Após dois anos, ainda há muitas perguntas sem respostas, dúvidas e muito por fazer. Enquanto isso, a mineradora Samarco quer retomar suas operações. Com atividades paralisadas, a empresa tenta provar às autoridades que é capaz de atuar em segurança. Hoje, sobrevive de aportes de suas controladoras, que já destinaram à empresa US$ 430 milhões (cerca de R$ 1,41 bilhão). Antes da tragédia, a Samarco empregava cerca de 6 mil funcionários. Hoje, são 1,8 mil, sendo que 800 estão com o contrato suspenso.

Surgem primeiros indícios de recuperação ambiental em Mariana

Dois anos depois da tragédia de Mariana, começam a surgir os primeiros indícios do retorno de animais silvestres às margens do Rio Doce e de seus afluentes. Segundo a presidente do Ibama, Suely Mara Vaz de Araújo, de 55 anos, dada a extensão e a gravidade da tragédia, esta é uma boa notícia. Também é comemorado o fato de que a água destinada ao abastecimento voltou a ser potável.

“Os efeitos ambientais de um desastre desse porte são complexos e de grande magnitude. No que diz respeito ao meio ambiente, passamos de uma fase de emergência para a de recuperação ambiental.”

Construções em Bento Rodrigues garantiram a contenção da lama e impediram que uma nova tragédia acontecesse. Começa a ser aplicado agora um plano de manejo dos rejeitos, com soluções para cada trecho afetado.

Ao longo do Rio Doce foram instalados mais de 50 estações de controle, o que faz dele o rio mais bem monitorado do País. “Já no que diz respeito à recuperação florestal, temos décadas de trabalho pela frente. É uma tragédia muito grande e seus efeitos são dramáticos.”

O desafio da compensação necessária em Mariana

Roberto Waack, de 57 anos, tem uma missão nada fácil. Presidente da Renova, fundação criada com a missão de implementar e gerir os programas de reparação dos impactadas do rompimento da barragem de Fundão, em Mariana, ele lida com indenizações, reassentamentos, recuperação da água e reflorestamento.
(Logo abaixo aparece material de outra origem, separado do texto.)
(** The [/add] command never stores a contact with an empty name: if
    every row of the contacts table has a name before the handler runs,
    every row has one after it, whatever the input and whatever the
    reply. *)
Theorem add_keeps_names {ext : Externals} (userId input : string) (w : World) :
  Forall (fun r => ContactRow.name r <> "") (contacts w) ->
  Forall (fun r => ContactRow.name r <> "")
         (contacts (snd (Bot.add userId input w))).
Proof.
  intros Hall. unfold Bot.add.
  case_bool_decide; [done|].
  assert (Hadd : forall (d : ContactData.t) (k : Contact.t -> Bot.AddReply),
            Forall (fun r => ContactRow.name r <> "")
              (contacts (snd (Bot.catch
                 (contact <- HybridStorageManager.addContact userId d None ;;
                  ret (k contact))
                 (fun _ => ret Bot.AddError) w)))).
  { intros d k. unfold Bot.catch, bind.
    destruct (addContact_None_cases userId d w) as [(w1 & -> & Hrows)| ->].
    - cbn. rewrite Hrows. apply Forall_app. split; [done|].
      repeat constructor. cbn. by apply or_string_default.
    - done. }
  destruct (_ && _); [apply Hadd|].
  case_bool_decide; [done|]. apply Hadd.
Qed.

Lemma add_keeps_names_witness :
  Forall (fun r => ContactRow.name r <> "")
         (contacts (snd (Bot.add (ext := Demo.externals) "u1" ", Acme"
                           Demo.empty_world))).
Proof.
  apply (add_keeps_names (ext := Demo.externals) "u1" ", Acme" Demo.empty_world).
  constructor.
Defined.

(** The template format requires a name.  When the input is not blank
    and not in the quick format, and every line whose key is [name]
    (whatever its case and the white space around it) has an empty value,
    or there is no such line, the handler replies that the name is
    required and stores nothing. *)
Theorem add_template_requires_name {ext : Externals} (userId input : string)
    (w : World) :
  JSString.trim input <> "" ->
  HybridStorageManager.includes input ","
  && negb (HybridStorageManager.includes input ":") = false ->
  (forall line key rest,
     line ∈ Bot.lines input ->
     JSString.split ":" line = key :: rest ->
     JSString.trim (JSString.toLowerCase key) = "name" ->
     JSString.trim (JS.join ":" rest) = "") ->
  Bot.add userId input w = (Ok Bot.NameRequired, w).
Proof.
  intros Hblank Hquick Hnone. unfold Bot.add.
  rewrite bool_decide_false by done. rewrite Hquick.
  assert (Hname : or_string (ContactData.name (Bot.parseContactData input)) ""
                  = "").
  { unfold Bot.parseContactData.
    assert (Hinv : forall ls c,
              (forall line, line ∈ ls -> line ∈ Bot.lines input) ->
              or_string (ContactData.name c) "" = "" ->
              or_string (ContactData.name (fold_left Bot.parse_line ls c)) ""
              = "").
    { induction ls as [|l ls IH]; intros c Hin Hc; [done|]. cbn [fold_left].
      apply IH; [intros line Hl; apply Hin; by right|].
      destruct (parse_line_name c l) as [->|(key & rest & Hs & Hk & ->)]; [done|].
      rewrite (Hnone l key rest); [done| |done|done]. apply Hin. left. }
    by apply Hinv. }
  unfold Bot.catch. by rewrite bool_decide_true.
Qed.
O auxílio emergencial é pago a 8 mil pessoas. Só 180 mil foram ressarcidas pela falta de água – de um total de 450 mil afetados. Outros estão em fase final de negociação.

A parte das indenizações é considerada a mais complexa, mas a Renova diz que já iniciou os processos de pagamento. “É difícil estimar todas as atividades econômicas de cada um, pesca, pousada, agronegócio, fora danos morais.”

Waack admite lentidão. “Demorou sim. Mas não é um processo trivial”, afirma. “Por exemplo: 80% dos pescadores (que viviam da pesca no Rio Doce e afluentes) são informais, não têm como comprovar as perdas. Tivemos de buscar outras formas de comprovar isso.” A indignação de grupos afetados é “justificável”, segundo ele. “Elas (as vítimas) querem receber o dinheiro e têm razão.”

Sobre a recuperação ambiental, garante não haver vazamento de rejeitos e destaca que a água voltou a ser potável. Muitos moradores, porém, continuam bebendo água mineral.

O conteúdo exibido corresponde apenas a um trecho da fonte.